Analogue Pocket: Clever and easy to use

Beyond the screen, I like nearly everything else about the Pocket. Its 4,300 mAh battery lasts a really long time and you can recharge it relatively quickly. Analogue included loud and clear stereo speakers. And the D-pad and buttons are all solid and feel responsive. I especially like the shoulder buttons, which feel a lot like the L+R inputs on the GBA SP.

Analogue also ensured that you can quickly make adjustments to get the most out of the Pocket. You can hold down a few buttons to increase the brightness or to swap between classic display modes. While Pocket beautifully enhances older games, you can switch to a mode that emulates the look of an original Game Boy or the Japanese-only Game Boy Pocket Light. A similar shortcut option also enables you to save and load your state.

The menus are also easy to navigate while also giving you powerful options to control the specific features for the games from different systems.

If you get the optional Dock, the system quickly turns into the best way to play any of your handheld classics on a TV. You can pair a wireless controller using Bluetooth or use many different kinds of wired controllers.

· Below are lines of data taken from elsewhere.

Definition GptSyncMain (handles2 handles : list Handle) : M (State D) EFI_STATUS :=
  if bool_decide (handles = []) && bool_decide (handles2 = []) then mret EFI_NOT_FOUND else
  modify (λ s, with_dev (BlockIO s) (select_dev (handle_buffer handles2)) s);;
  modify (λ s, with_dev (select_dev (handle_buffer handles)) (BlockIO2 s) s);;
  s ← gets id;
  match the_dev s with
  | None => mret EFI_NOT_FOUND
  | Some _ =>
      SyncStatus ← gptsync;
      (if SyncStatus =? 0 then PauseForKey else mret tt);;
      mret (if negb (SyncStatus =? 0) then EFI_NOT_FOUND else EFI_SUCCESS)
  end.
End Main.
(** ** The written table *)

(** Writing the new MBR touches sector 0 only; there it keeps the disk
    signature (bytes 440 to 445), sets the boot signature, and keeps the boot
    code unless all 440 bytes of it are zero, in which case it installs boot0ss. *)
Theorem write_mbr_frame {D} `{BlockIoLaws D} (s s' : State D) :
  write_mbr s = Some (0, s') →
  ∃ d d' sec sec', the_dev s = Some d ∧ the_dev s' = Some d' ∧
    ReadBlocks d 0 = Some sec ∧ ReadBlocks d' 0 = Some sec' ∧
    (∀ lba, lba ≠ 0 → ReadBlocks d' lba = ReadBlocks d lba) ∧
    slice 440 6 sec' = slice 440 6 sec ∧ mbr_signature sec' = 0xaa55 ∧
    slice 0 440 sec' = (if decide (slice 0 440 sec = replicate 440 0)
                        then clover_boot0ss_mbr else slice 0 440 sec).
Proof.
  intros E. destruct (write_mbr_ok s s' E) as (d & d' & sec & Hd & Hr & Hw & Hd' & _).
  set (news := take _ _) in Hw.
  pose proof (read_block_size _ _ _ Hr) as Hl. pose proof (read_block_bytes _ _ _ Hr) as Hb.
  exists d, d', sec, (new_mbr_sector news sec). do 3 (split; [done|]).
  split; [apply (read_after_write _ _ _ _ Hw); [by apply length_new_mbr_sector|by apply new_mbr_sector_bytes]|].
  split; [intros lba Hne; by eapply read_other_block|].
  split; [by apply new_mbr_sector_disksig|]. split; [by apply new_mbr_sector_signature|].
  by apply new_mbr_sector_bootcode.
Qed.

(** A state with a proposed table, ready to be written. *)
Definition demo_new : list PARTITION_INFO := [
  {| index := 0; start_lba := 1; end_lba := 59; mbr_type := 0xee; gpt_type := replicate 16 0;
     gpt_parttype := None; active := false |};
  {| index := 1; start_lba := 60; end_lba := 99; mbr_type := 0xaf; gpt_type := replicate 16 0;
     gpt_parttype := None; active := true |};
  zero_part; zero_part].

Definition demo_write : State RamDisk := with_new demo_new 2 demo_state.

Definition demo_written : State RamDisk :=
  match write_mbr demo_write with Some (_, s) => s | None => demo_write end.

Lemma demo_write_ok : write_mbr demo_write = Some (0, demo_written).
Proof. vm_compute. reflexivity. Defined.

Lemma write_mbr_frame_witness :
  ∃ d d' sec sec', the_dev demo_write = Some d ∧ the_dev demo_written = Some d' ∧
    ReadBlocks d 0 = Some sec ∧ ReadBlocks d' 0 = Some sec' ∧
    (∀ lba, lba ≠ 0 → ReadBlocks d' lba = ReadBlocks d lba) ∧
    slice 440 6 sec' = slice 440 6 sec ∧ mbr_signature sec' = 0xaa55 ∧
    slice 0 440 sec' = (if decide (slice 0 440 sec = replicate 440 0)
                        then clover_boot0ss_mbr else slice 0 440 sec).
Proof. exact (write_mbr_frame demo_write demo_written demo_write_ok). Defined.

Finally, I appreciate the device’s very simple sleep mode, which makes it easy to quickly pick up a game whenever you have a minute or two.

Analogue Pocket: Not perfect

Analogue’s first handheld comes up short in a few areas. For one, while it supports the Everdrive (that enables you to put hundreds of games onto a single cartridge), you cannot put the system into sleep mode while using that cart.

And while the Pocket’s screen is the ideal size and resolution for Game Boy, GBA games play in a letterbox format. That is, however, only a tiny complaint as those games still look incredible.

The volume button is difficult to distinguish from the power button when you’re playing in the dark.

Excellence with potential

The Analogue Pocket is great now as a way to play certain classics. I love what it does to make those games feel fresh. And I would buy this device for those known and proven capabilities.

That said, Analogue is opening up its FPGA system to developers who want to build new cores for the Pocket. This could, hypothetically, bring support for all kinds of classic consoles. But we’ll have to wait and see what support for the Pocket looks like.

Of course, if you’re someone who wants to create, the Pocket has you covered in multiple ways. You could try to build new FPGA cores, or you could use the included Nanoloop music-creation tools. The Pocket even enables you to boot up games that people create in the modern GB Studio development tools.

All of that taken into consideration, the Pocket is exactly what I was hoping for. Now it’s time to find out if it’s all that and more.

Analogue Pocket is available now for $200. Analogue provided a sample unit for the purpose of this review.